You or your developer may want to have access via FTP (File Transfer Protocol) to the folders for the project or domain that is being worked on. FTP is a quick and easy way for someone to connect to their project, without having to have full access via RDP to the server. An FTP user also only has access to the folders that are designated to them, keeping them in their own environment so as not to accidentally change other user’s files and file structure on their project/domain. Here we will cover how to utilize FTP on a Core/Self-Managed Dedicated or VPS Server, as well as a Plesk Server.  Let’s jump right in!

 

Enabling FTP Services

The first thing that you need to check before creating an FTP user is to enable FTP on your server. To do that on a Core/Self-Managed server, we need to RDP to the server and open Server Manager.

Once the server manager is open, in the top right corner, there are a few options: Manage, Tools, View, and Help. We want to click on Manage, which will show a drop-down menu. At the top of the menu, click on the option Add Roles and Features.

Once you have the Add Roles and Features Wizard up, click Next until you are at the Server Selection.

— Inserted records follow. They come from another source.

(* ===== verification/LogSpec.v ===== *)
(** * What src/log.c guarantees

    Which messages are printed, where and how, and that JSON output can be
    read back. *)

From Stdlib Require Import String.
From S2P Require Import Prelude World Crypto Toy Libc Log.
Open Scope list_scope.

#[global] Instance toy_clock : ClockLaws.
Proof. split. intros n. cbn. pose proof (Z.mod_pos_bound (Z.of_nat n) 1000000). lia. Qed.

(** C38. JSON escaping loses nothing and cannot break out of its string: the
    escaped form of any byte sequence has no control character and, read as
    the contents of a JSON string (where a bare double quote is an error),
    gives the bytes back. *)
Theorem json_escape_roundtrip text :
  is_bytes text ->
  json_unescape (write_json_escaped text) = Some text /\
  Forall (fun c => 32 <= c) (write_json_escaped text).
Proof. intros H. split; [by apply json_escaped_unescape|by apply json_escaped_printable]. Qed.

Lemma json_escape_roundtrip_witness :
  let text := [34; 92; 10; 13; 9; 1; 31; 65; 200] in
  json_unescape (write_json_escaped text) = Some text /\
  Forall (fun c => 32 <= c) (write_json_escaped text).
Proof. apply json_escape_roundtrip. by apply (bool_decide_unpack _); vm_compute. Defined.

Section Claims.
  Context `{EV : Env} {CL : ClockLaws}.

(** A JSON line holds no control character but its final newline. *)
Lemma json_line_body timestamp level component message :
  forallb plain_char timestamp = true -> is_bytes component -> is_bytes message ->
  exists body, line_of LOG_FORMAT_JSON timestamp level component message = body ++ [10] /\
    Forall (fun c => 32 <= c) body.
Proof.
  intros Ht Hc Hm. unfold line_of, json_line, q.
  eexists. split; [rewrite !app_assoc; reflexivity|].
  assert (Forall (fun c => 32 <= c) timestamp).
  { apply Forall_forall. intros c Hin. rewrite forallb_forall in Ht.
    apply list_elem_of_In in Hin. specialize (Ht c Hin). unfold plain_char in Ht. reflect_bools. lia. }
  assert (Forall (fun c => 32 <= c) (level_name level)).
  { destruct level; by apply (bool_decide_unpack _); vm_compute. }
  rewrite !Forall_app. repeat match goal with |- _ /\ _ => split end;
    try done; try (by apply json_escaped_printable); by apply (bool_decide_unpack _); vm_compute.
Qed.

(** C37. A log call prints at most one line: exactly when its level is at
    least the one configured (read from the environment by the first call if
    [log_init] has not run), on stderr from WARN on and on stdout below, with
    a 20-character UTC timestamp and the message cut to 1023 bytes; [errno] is
    kept; and in JSON format, whatever the component and message are, the line
    has no control character before its newline. *)
Theorem log_at_prints level component text w :
  let l := w_log (log_ready w) in
  let message := take 1023 text in
  exists timestamp w',
    log_at level component text w = Some (tt, w') /\ w_errno w' = w_errno w /\ w_log w' = l /\
    length timestamp = 20%nat /\
    w_trace w' = w_trace w ++
      (if level_number (g_level l) <=? level_number level
       then [EvPrint (match level with
                      | LOG_LEVEL_DEBUG | LOG_LEVEL_INFO => Stdout
                      | LOG_LEVEL_WARN | LOG_LEVEL_ERROR => Stderr
                      end) (line_of (g_format l) timestamp level component message)]
       else []) /\
    (is_bytes component -> is_bytes text ->
     exists body, line_of LOG_FORMAT_JSON timestamp level component message = body ++ [10] /\
       Forall (fun c => 32 <= c) body).
Proof.
  intros l message. destruct (log_at_eq level component text w) as (ts & w' & E & Hl & Hp & Ee & Elog & Et).
  exists ts, w'. split; [done|]. split; [done|]. split; [done|]. split; [done|]. split.
  - rewrite Et. unfold enabled. fold l. destruct (_ <=? _); [|done]. by destruct level.
  - intros Hc Ht. apply json_line_body; [done|done|]. by apply Forall_take.
Qed.
End Claims.

Lemma log_at_prints_witness :
  let l := w_log (log_ready toy_world) in
  let message := take 1023 (str "hello") in
  exists timestamp w',
    log_at LOG_LEVEL_WARN (str "peer1") (str "hello") toy_world = Some (tt, w') /\
    w_errno w' = w_errno toy_world /\ w_log w' = l /\
    length timestamp = 20%nat /\
    w_trace w' = w_trace toy_world ++
      (if level_number (g_level l) <=? level_number LOG_LEVEL_WARN
       then [EvPrint Stderr (line_of (g_format l) timestamp LOG_LEVEL_WARN (str "peer1") message)]
       else []) /\
    (is_bytes (str "peer1") -> is_bytes (str "hello") ->
     exists body, line_of LOG_FORMAT_JSON timestamp LOG_LEVEL_WARN (str "peer1") message = body ++ [10] /\
       Forall (fun c => 32 <= c) body).
Proof. apply log_at_prints. Defined.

Make sure your server is highlighted, by default, it should be. If so, you can click Next which brings you to Server Roles.

Server Roles are where you will find the features your server can have enabled separately, depending on your needs. We aren’t looking for anything but FTP at this time, so we won’t cover all of the features and services we find here. FTP services are going to be found under the role Web Server. Click on the carrot next to Web Server. There are 3 different options with checkboxes; Web Server, FTP Server, and Management Tools. Dropping down the FTP Feature will show the available FTP features.

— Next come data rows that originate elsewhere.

(* ===== verification/NetSpec.v ===== *)
(** * What src/udp.c and src/tun.c guarantee

    The requests that bring the interface up, and the error a failed bind
    reports. *)

From Stdlib Require Import String.
From S2P Require Import Prelude World Crypto Toy Libc Config Net ConfigFile.
Open Scope list_scope.

Section Claims.
  Context `{EV : Env}.

(** ** The system calls on the wire *)
Lemma wp_open_wire f (Q : Z -> world -> Prop) w :
  (forall fd w', fd < 0 -> wire w' = wire w -> Q fd w') ->
  (forall fd w', 0 <= fd -> wire w' = wire w ++ [EvOpen fd] -> Q fd w') -> wp (sys_open f) Q w.
Proof.
  intros H1 H2. unfold sys_open. apply wp_bind, wp_syscall. intros fd w1 E1.
  destruct (Z.ltb_spec fd 0); [by apply wp_ret, H1|].
  apply wp_bind, wp_emit. intros w2 E2 _. apply wp_ret, H2; [done|]. by rewrite E2, E1.
Qed.

Lemma wp_close_wire fd (Q : unit -> world -> Prop) w :
  (forall w', wire w' = wire w ++ [EvClose fd] -> Q tt w') -> wp (sys_close fd) Q w.
Proof.
  apply wp_fclose.
Qed.

Lemma wp_ioctl_wire fd request ifr (Q : Z * ifreq -> world -> Prop) w :
  (forall rc ifr' w', wire w' = wire w ++ [EvIoctl fd request ifr rc] -> Q (rc, ifr') w') ->
  wp (sys_ioctl fd request ifr) Q w.
Proof.
  intros H. unfold sys_ioctl. apply wp_bind, wp_ask. intros w1 E1 _. destruct (env_ioctl _ _ _) as [rc ifr'].
  apply wp_bind, wp_emit. intros w2 E2 _. destruct (rc <? 0).
  - apply wp_bind, wp_ask. intros w3 E3 _. apply wp_bind, wp_set_errno. intros w4 E4 _.
    apply wp_ret, H. by rewrite E4, E3, E2, E1.
  - apply wp_ret, H. by rewrite E2, E1.
Qed.

(** What bringing the interface up looks like from the kernel. *)
Definition configured (dev : tun_device_t) (address netmask : bytes) (events : list io_event) : Prop :=
  exists sock a m n2 n4 ifr3 flags r1 r2 r3 r4,
    inet_pton address = Some a /\ inet_pton netmask = Some m /\
    0 <= r1 /\ 0 <= r2 /\ 0 <= r3 /\ 0 <= r4 /\
    Z.testbit flags 0 = true /\ Z.testbit flags 6 = true /\
    events = [
      EvOpen sock;
      EvIoctl sock SIOCSIFADDR {| ifr_name := strncpy_name (t_name dev);
        ifr_u := ifr_addr {| sin_family := AF_INET; sin_addr := a; sin_port := 0 |} |} r1;
      EvIoctl sock SIOCSIFNETMASK {| ifr_name := n2;
        ifr_u := ifr_addr {| sin_family := AF_INET; sin_addr := m; sin_port := 0 |} |} r2;
      EvIoctl sock SIOCGIFFLAGS ifr3 r3;
      EvIoctl sock SIOCSIFFLAGS {| ifr_name := n4; ifr_u := ifr_flags flags |} r4;
      EvClose sock].

(** Either outcome of the function, for the proof. *)
Definition configure_post (dev : tun_device_t) (address netmask : bytes) (w : world) (rc : Z) (w' : world) :
    Prop :=
  (rc = 0 \/ rc = -1) /\
  exists events, wire w' = wire w ++ events /\ (rc = 0 -> configured dev address netmask events).

Lemma configure_failed_post dev a m sock w w1 events :
  wire w1 = wire w ++ events ->
  wp (configure_failed sock) (configure_post dev a m w) w1.
Proof.
  intros E. unfold configure_failed, close_keeping_errno. apply wp_bind, wp_bind, wp_get_errno.
  apply wp_bind, wp_close_wire. intros w2 E2. apply wp_set_errno. intros w3 E3 _. apply wp_ret.
  split; [by right|]. exists (events ++ [EvClose sock]). split; [by rewrite E3, E2, E, app_assoc|done].
Qed.

(** [tun_configure] returns 0 or -1, and returns 0 only after it has set
    on a socket of its own the parsed address, then the parsed netmask, read
    the flags and set them with IFF_UP and IFF_RUNNING added, every request
    accepted by the kernel, and closed the socket. *)
Theorem tun_configure_success dev address netmask w :
  exists rc w' events,
    tun_configure dev address netmask w = Some (rc, w') /\ (rc = 0 \/ rc = -1) /\
    wire w' = wire w ++ events /\ (rc = 0 -> configured dev address netmask events).
Proof.
  cut (wp (tun_configure dev address netmask) (configure_post dev address netmask w) w).
  { intros (rc & w' & E & Hrc & ev & Ew & H)%wp_exists. by exists rc, w', ev. }
  unfold tun_configure. apply wp_bind, wp_open_wire.
  { intros fd w1 Hfd E1. destruct (Z.ltb_spec fd 0); [|lia]. apply wp_ret. split; [by right|].
    exists []. by rewrite app_nil_r. }
  intros sock w1 Hfd E1. destruct (Z.ltb_spec sock 0); [lia|].
  apply wp_bind. unfold set_ifreq_ipv4 at 1. destruct (inet_pton address) as [a|] eqn:Ea.
  2:{ apply wp_bind, wp_set_errno. intros w2 E2 _. apply wp_ret.
      apply (configure_failed_post _ _ _ _ _ _ [EvOpen sock]). congruence. }
  apply wp_ret, wp_bind, wp_ioctl_wire. intros r1 ifr1 w2 E2. rewrite E1, <- app_assoc in E2. cbn [app] in E2.
  destruct (Z.ltb_spec r1 0); [by eapply configure_failed_post|].
  apply wp_bind. unfold set_ifreq_ipv4. destruct (inet_pton netmask) as [m|] eqn:Em.
  2:{ apply wp_bind, wp_set_errno. intros w3 E3 _. apply wp_ret. eapply configure_failed_post.
      rewrite E3. exact E2. }
  apply wp_ret, wp_bind, wp_ioctl_wire. intros r2 ifr2 w3 E3. rewrite E2, <- app_assoc in E3. cbn [app] in E3.
  destruct (Z.ltb_spec r2 0); [by eapply configure_failed_post|].
  apply wp_bind, wp_ioctl_wire. intros r3 ifr3 w4 E4. rewrite E3, <- app_assoc in E4. cbn [app] in E4.
  destruct (Z.ltb_spec r3 0); [by eapply configure_failed_post|].
  apply wp_bind, wp_ioctl_wire. intros r4 ifr4 w5 E5. rewrite E4, <- app_assoc in E5. cbn [app] in E5.
  destruct (Z.ltb_spec r4 0); [by eapply configure_failed_post|].
  apply wp_bind, wp_close_wire. intros w6 E6. rewrite E5, <- app_assoc in E6. cbn [app] in E6.
  apply wp_ret. split; [by left|]. eexists. split; [exact E6|]. intros _.
  exists sock, a, m, (ifr_name ifr1), (ifr_name ifr3), ifr2,
    (Z.lor (read_flags (ifr_u ifr3)) (Z.lor IFF_UP IFF_RUNNING)), r1, r2, r3, r4.
  split; [done|]. split; [done|]. do 4 (split; [done|]).
  split; [|split; [|reflexivity]]; rewrite Z.lor_spec; apply orb_true_r.
Qed.

(** A failed [udp_bind] reports why: whatever [close] does to [errno],
    the caller sees the error of [socket] when no socket could be made, and
    otherwise the error of [bind], with the socket closed and [fd] at -1. *)
Theorem udp_bind_errno port w :
  let n := w_calls w in
  exists r sock w', udp_bind port w = Some ((r, sock), w') /\
    if env_socket n <? 0 then
      r = -1 /\ u_fd sock = -1 /\ w_errno w' = env_errno (S n) /\ w_trace w' = w_trace w
    else if env_bind (S n) <? 0 then
      r = -1 /\ u_fd sock = -1 /\ w_errno w' = env_errno (S (S n)) /\
      exists a, w_trace w' = w_trace w ++
        [EvOpen (env_socket n); EvBind (env_socket n) a (env_bind (S n)); EvClose (env_socket n)]
    else r = 0 /\ u_fd sock = env_socket n /\ w_errno w' = w_errno w.
Proof.
  intros n. unfold udp_bind, sys_open, syscall, sys_bind, close_keeping_errno, sys_close, syscall.
  run_M. fold n. destruct (env_socket n <? 0) eqn:Es; do 3 (try rewrite Es; run_M); fold n.
  { by eexists _, _, _. }
  destruct (env_bind (S n) <? 0) eqn:Eb; do 3 (try rewrite Eb; run_M); fold n.
  - destruct (env_close (S (S (S n)))); eexists _, _, _; (split; [reflexivity|]); cbn;
      (split; [done|]); (split; [done|]); (split; [done|]); eexists; by rewrite <- !app_assoc.
  - by eexists _, _, _.
Qed.
End Claims.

If all of these are already checked, you can skip ahead to the Adding and Assigning FTP Users section of this help article. However, if these are not checked, go ahead and check FTP Server and FTP Service. If your users plan on using ASP.NET services or IIS Manager, you will want to make sure you check FTP Extensibility.

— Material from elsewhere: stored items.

(** The daemon answers an init that is for peer [j]. *)
Lemma udp_ready_answers d j ps inp from c sk_i w :
  daemon_inv d -> exchange_sound -> length sk_i = CRYPTO_SECRET_KEY_BYTES ->
  env_recvfrom (w_calls w) = Some (inp, from) -> d_peers d !! j = Some ps ->
  acceptable_init (session ps) inp c (crypto_scalarmult_base sk_i) ->
  (find_peer_by_addr (d_peers d) from = Some j \/
   find_peer_by_addr (d_peers d) from = None /\ not_for_earlier (d_peers d) j inp) ->
  wp (udp_ready d) (answer_post d j ps from c sk_i w) w.
Proof.
  intros Hd Hx Hsk Er Hps Ha Hfrom. pose proof (env_recvfrom_bytes _ _ _ Er) as Hb.
  pose proof Ha as (_ & Hinp & Hlp & _).
  assert (length inp = 57%nat) as Hlen by (by rewrite Hinp, message_length, Hlp).
  assert (zlen inp < 2 ^ 64) as Hl by (rewrite Hlen; done).
  assert (exists rest, inp = SESSION_MSG_HANDSHAKE_INIT :: rest) as [rest Hin] by (rewrite Hinp; eexists; done).
  pose proof (acceptable_init_role _ _ _ _ (Forall_lookup_1 _ _ _ _ (di_peers _ Hd) Hps) Ha) as Hro.
  rewrite Hin in Er. assert (57 <= SEALED_BUF_SIZE)%nat by (by apply Nat.leb_le).
  destruct Hfrom as [Hf|[Hf Hne]].
  - eapply udp_ready_dispatch; try done; [by rewrite <- Hin, Hlen|]. intros b w1 E1 Hlb.
    cbn [Z.eqb Pos.eqb andb]. unfold is_responder. rewrite bool_decide_true by done. rewrite <- Hin.
    destruct (find_peer_by_addr_Some _ _ _ Hf) as (ps' & Hps' & _ & Hfa & Hfp).
    rewrite Hps in Hps'. injection Hps' as <-.
    eapply wp_mono; [apply (known_init_answers (set_cipher b d) j ps inp from c sk_i w1); try done;
      by apply set_cipher_inv|].
    intros d' w' (pk & ps' & dest & rc & Ew & H'). exists pk, ps', dest, rc. rewrite <- E1. done.
  - eapply udp_ready_handle; try done; [by rewrite <- Hin, Hlen|]. intros b w1 E1 Hlb.
    unfold handle_datagram. cbn [set_cipher cipher_buf d_peers]. rewrite Nat2Z.id.
    change (SESSION_MSG_HANDSHAKE_INIT :: rest ++ b) with ((SESSION_MSG_HANDSHAKE_INIT :: rest) ++ b).
    rewrite take_app_length, <- Hin. apply wp_bind. eapply wp_lift; [by rewrite Hin|]. rewrite Hf.
    cbn [Z.eqb Pos.eqb]. eapply wp_mono; [apply (unknown_init_answers (set_cipher (inp ++ b) d) j ps inp from c sk_i w1); try done|].
    + apply set_cipher_inv; [done|]. by rewrite Hin.
    + intros d' w' (pk & ps' & dest & rc & Ew & H'). exists pk, ps', dest, rc. rewrite <- E1. done.
Qed.
End Responder.

(** ** The initiator's side *)
Section Initiator.
  Context `{SO : Sodium} {SL : SodiumLaws} `{EV : Env} {EL : EnvLaws} {CL : ClockLaws} {IL : IoLaws}.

Once you have the FTP features selected, click on Next a couple of times until you get to the Confirmation page. At the top, you will see an option to “restart the destination server automatically if needed. For installing FTP Services, a restart is not needed. We can leave this box unchecked and click on Install. This install process shouldn’t take too long.

 

Adding an FTP User Account

Before we add an FTP site, we need to set up a user with some credentials. We do this by accessing Computer Management.On Windows 2012 and up, we can do this by right-clicking the Start Menu button, and selecting Computer Management. Here, under System Tools, if we click the drop down carrot, we will see the Local Users and Groups section. Double-click on Users and a list of all the Local Users will formulate. On the far right of the Computer Management, once we have navigated to Users, we see a More Actions and will need to click on that to add a New User.

Clicking on New User will pop up a simple interface that asks for the user name, the user’s full name, a description for that user that serves as a description for you, the administrator, to recognize the purpose of this user. Fill out this information accordingly and type in a password for this user. Under Confirm Password, we see that by default “User must change password at next logon” is selected. Because this is strictly for FTP, we will uncheck that and check “User cannot change password” and “Password never expires”. Considering the FTP user will only have access to the destination you allow, it is not necessary to change the password.

 

Adding an FTP Site

Now that FTP Services are installed and a user is created, we need to head on over to the IIS Manager. This can be found in the Start Menu, or by clicking on Tools in Server Manager as we did before, but clicking on Internet Information Services (IIS) Manager.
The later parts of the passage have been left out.